[Start of section]

(** A finite sequence is the items it yields, closed by exhaustion or by a
    rejection. *)
Lemma source_shape source :
  source = match failure source with
           | None => Index.arrayGenerator (yielded source)
           | Some e => failing (yielded source) e
           end.
Proof.
  induction source as [|x rest IH|e]; simpl; try done.
  rewrite IH at 1. by destruct (failure rest).
Qed.

End ShapeFacts.

(** X1. Two [map] stages in a row are one [map] stage with the callbacks run
    one after the other, over every sequence and for callbacks that may fail:
    same items, same rejection at the same place. *)
Theorem map_map_fusion {T U V : Type} (source : AsyncGenerator T)
    (f : T -> Result U) (g : U -> Result V) :
  Index.map (Index.map source f) g = Index.map source (and_then f g).
Proof.
  induction source as [|x rest IH|e]; simpl; try done.
  unfold and_then at 1. destruct (f x) as [y|e]; simpl; [|done].
  destruct (g y); [by rewrite IH | done].
Qed.

(** X2. [filter] keeps exactly the items its predicate accepts, in order:
    over an array it returns the array filtered, and two [filter] stages in
    a row are one stage with the conjunction of the predicates. *)
Theorem filter_keeps_accepted_items {T : Type} (source : AsyncGenerator T)
    (l : list T) (p q : T -> bool) :
  Index.result (Index.filter (Index.arrayGenerator l) (λ x, Fulfilled (p x)))
  = Fulfilled (List.filter p l)
  ∧ Index.filter (Index.filter source (λ x, Fulfilled (p x))) (λ x, Fulfilled (q x))
    = Index.filter source (λ x, Fulfilled (p x && q x)).
Proof.
  split.
  - assert (H : Index.filter (Index.arrayGenerator l) (λ x, Fulfilled (p x))
                = Index.arrayGenerator (List.filter p l)).
    { induction l as [|x l IH]; simpl; [done|].
      destruct (p x); simpl; by rewrite IH. }
    by rewrite H, result_array.
  - induction source as [|x rest IH|e]; simpl; try done.
    destruct (p x); simpl; [|done].
    destruct (q x); by rewrite IH.
Qed.
(** * quantreo.features_engineering.trend: trend indicators

    A shallow embedding of [sma], [kama], [linear_slope] and
    [linear_slope_and_r2] with the two numba kernels they call, and the
    properties of their outputs.

    Numbers.  A float64 is modelled as a rational extended with the three
    IEEE special values; arithmetic on finite values is exact (no rounding,
    no overflow, no signed zero), arithmetic on special values follows
    IEEE 754.  NaN is pandas' missing-value marker.  Integers are Python's
    unbounded integers.  Finite values are compared with [Qeq]. *)

From Stdlib Require Import ZArith QArith Qabs Qminmax Lia Lqa List Bool String.
From Stdlib Require Import DecimalString.
Import ListNotations.

Open Scope string_scope.
Open Scope Z_scope.

Abbreviation length := Datatypes.length (only parsing).

(** ** Floats *)

Inductive float : Type :=
| Fin (q : Q)
| PInf
| NInf
| NaN.

Definition of_Z (z : Z) : float := Fin (inject_Z z).
Definition of_nat (n : nat) : float := of_Z (Z.of_nat n).

Definition feq (x y : float) : Prop :=
  match x, y with
  | Fin a, Fin b => (a == b)%Q
  | PInf, PInf | NInf, NInf | NaN, NaN => True
  | _, _ => False
  end.

Definition isnan (x : float) : bool :=
  match x with NaN => true | _ => false end.

Definition isinf (x : float) : bool :=
  match x with PInf | NInf => true | _ => false end.

Definition isfinite (x : float) : bool :=
  match x with Fin _ => true | _ => false end.

(** [x == 0.0] *)
Definition is_zero (x : float) : bool :=
  match x with Fin q => Qeq_bool q 0 | _ => false end.

Definition Qsign (q : Q) : comparison := (q ?= 0)%Q.

Definition fneg (x : float) : float :=
  match x with
  | Fin q => Fin (- q)
  | PInf => NInf
  | NInf => PInf
  | NaN => NaN
  end.

Definition fabs (x : float) : float :=
  match x with
  | Fin q => Fin (Qabs q)
  | PInf | NInf => PInf
  | NaN => NaN
  end.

[End of section]

About this exercise: Every line that holds the word "PInf" should be copied from the records.

Expected output:
| PInf
  | PInf, PInf | NInf, NInf | NaN, NaN => True
  match x with PInf | NInf => true | _ => false end.
  | PInf => NInf
  | NInf => PInf
  | PInf | NInf => PInf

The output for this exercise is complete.